§ TASK REQUIREMENTS:
Copy the full listing exactly, word for word.

*** RECORDS SHOWN Section Begins ***

(** One row of [engineer_features]. The two competitor columns are drawn by
    [np.random.choice]; the draws of the row are arguments. *)
Definition engineer_row (ubereats grubhub : bool) (r : Cleaned.t) : Featured :=
  {| cleaned := r;
     high_demand_category :=
       any_in Config.HIGH_DEMAND_CATEGORIES (lower (str (Cleaned.types r)));
     review_volume :=
       cut review_volume_bins review_volume_labels (Cleaned.review_count r);
     is_affordable :=
       existsb (Z.eqb (Cleaned.price_level r)) [0; 1; 2];
     high_rating := Qle_bool 4 (Cleaned.rating r);
     urban_location :=
       match Cleaned.city r with
       | Some c => isin c urban_cities
       | None => false
       end;
     on_ubereats := ubereats;
     on_grubhub := grubhub;
     vertical := classify_vertical (Cleaned.types r) |}.

(** [ubereats i] and [grubhub i] are the draws for the row at position [i]. *)
Definition engineer_features (ubereats grubhub : nat -> bool)
    (df : list Cleaned.t) : list Featured :=
  mapi (fun i r => engineer_row (ubereats i) (grubhub i) r) df.

(** *** [calculate_lead_score] *)

(** The columns [calculate_lead_score] adds. [score_breakdown] is kept as
    the dictionary that the code renders with [str]; a row without priority
    has no contact date either. *)
Record ScoredLead : Type := {
  featured : Featured;
  lead_score : Z;
  score_breakdown : dict Z;
  priority : option string;
  contact_by_date : option Z
}.

(** The body of the loop over the rows: [score] and [breakdown] after the
    six factors. The weights are the module's [SCORING_WEIGHTS], taken as an
    argument. *)
Definition score_row (weights : Config.ScoringWeights) (row : Featured)
    : Z * dict Z :=
  let score := 0 in
  let breakdown : dict Z := [] in
  let '(score, breakdown) :=
    if on_ubereats row || on_grubhub row then
      let points := Config.competitor_platform weights in
      (score + points, dict_set breakdown "Competitor Platform" points)
    else (score, breakdown) in
  let review_count := Cleaned.review_count (cleaned row) in
  let '(points, breakdown) :=
    if 500 <? review_count then
      let points := Config.review_count_high weights in
      (points, dict_set breakdown "Review Volume" points)
    else if 200 <? review_count then
      let points := Config.review_count_medium weights in
      (points, dict_set breakdown "Review Volume" points)
    else if 50 <? review_count then
      let points := Config.review_count_low weights in
      (points, dict_set breakdown "Review Volume" points)
    else
      let points := 5 in
      (points, dict_set breakdown "Review Volume" points) in
  let score := score + points in
  let '(score, breakdown) :=
    if high_demand_category row then
      let points := Config.high_demand_category weights in
      (score + points, dict_set breakdown "High Demand Category" points)
    else (score, breakdown) in
  let '(score, breakdown) :=
    if urban_location row then
      let points := Config.urban_location weights in
      (score + points, dict_set breakdown "Urban Location" points)
    else (score, breakdown) in
  let '(score, breakdown) :=
    if high_rating row then
      let points := Config.high_rating weights in
      (score + points, dict_set breakdown "High Rating" points)
    else (score, breakdown) in
  let '(score, breakdown) :=
    if is_affordable row then
      let points := Config.affordable_price weights in
      (score + points, dict_set breakdown "Affordable Price" points)
    else (score, breakdown) in
  (score, breakdown).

*** RECORDS SHOWN Section Ends ***

§ OUTPUT:
(** One row of [engineer_features]. The two competitor columns are drawn by
    [np.random.choice]; the draws of the row are arguments. *)
Definition engineer_row (ubereats grubhub : bool) (r : Cleaned.t) : Featured :=
  {| cleaned := r;
     high_demand_category :=
       any_in Config.HIGH_DEMAND_CATEGORIES (lower (str (Cleaned.types r)));
     review_volume :=
       cut review_volume_bins review_volume_labels (Cleaned.review_count r);
     is_affordable :=
       existsb (Z.eqb (Cleaned.price_level r)) [0; 1; 2];
     high_rating := Qle_bool 4 (Cleaned.rating r);
     urban_location :=
       match Cleaned.city r with
       | Some c => isin c urban_cities
       | None => false
       end;
     on_ubereats := ubereats;
     on_grubhub := grubhub;
     vertical := classify_vertical (Cleaned.types r) |}.

(** [ubereats i] and [grubhub i] are the draws for the row at position [i]. *)
Definition engineer_features (ubereats grubhub : nat -> bool)
    (df : list Cleaned.t) : list Featured :=
  mapi (fun i r => engineer_row (ubereats i) (grubhub i) r) df.

(** *** [calculate_lead_score] *)

(** The columns [calculate_lead_score] adds. [score_breakdown] is kept as
    the dictionary that the code renders with [str]; a row without priority
    has no contact date either. *)
Record ScoredLead : Type := {
  featured : Featured;
  lead_score : Z;
  score_breakdown : dict Z;
  priority : option string;
  contact_by_date : option Z
}.

(** The body of the loop over the rows: [score] and [breakdown] after the
    six factors. The weights are the module's [SCORING_WEIGHTS], taken as an
    argument. *)
Definition score_row (weights : Config.ScoringWeights) (row : Featured)
    : Z * dict Z :=
  let score := 0 in
  let breakdown : dict Z := [] in
  let '(score, breakdown) :=
    if on_ubereats row || on_grubhub row then
      let points := Config.competitor_platform weights in
      (score + points, dict_set breakdown "Competitor Platform" points)
    else (score, breakdown) in
  let review_count := Cleaned.review_count (cleaned row) in
  let '(points, breakdown) :=
    if 500 <? review_count then
      let points := Config.review_count_high weights in
      (points, dict_set breakdown "Review Volume" points)
    else if 200 <? review_count then
      let points := Config.review_count_medium weights in
      (points, dict_set breakdown "Review Volume" points)
    else if 50 <? review_count then
      let points := Config.review_count_low weights in
      (points, dict_set breakdown "Review Volume" points)
    else
      let points := 5 in
      (points, dict_set breakdown "Review Volume" points) in
  let score := score + points in
  let '(score, breakdown) :=
    if high_demand_category row then
      let points := Config.high_demand_category weights in
      (score + points, dict_set breakdown "High Demand Category" points)
    else (score, breakdown) in
  let '(score, breakdown) :=
    if urban_location row then
      let points := Config.urban_location weights in
      (score + points, dict_set breakdown "Urban Location" points)
    else (score, breakdown) in
  let '(score, breakdown) :=
    if high_rating row then
      let points := Config.high_rating weights in
      (score + points, dict_set breakdown "High Rating" points)
    else (score, breakdown) in
  let '(score, breakdown) :=
    if is_affordable row then
      let points := Config.affordable_price weights in
      (score + points, dict_set breakdown "Affordable Price" points)
    else (score, breakdown) in
  (score, breakdown).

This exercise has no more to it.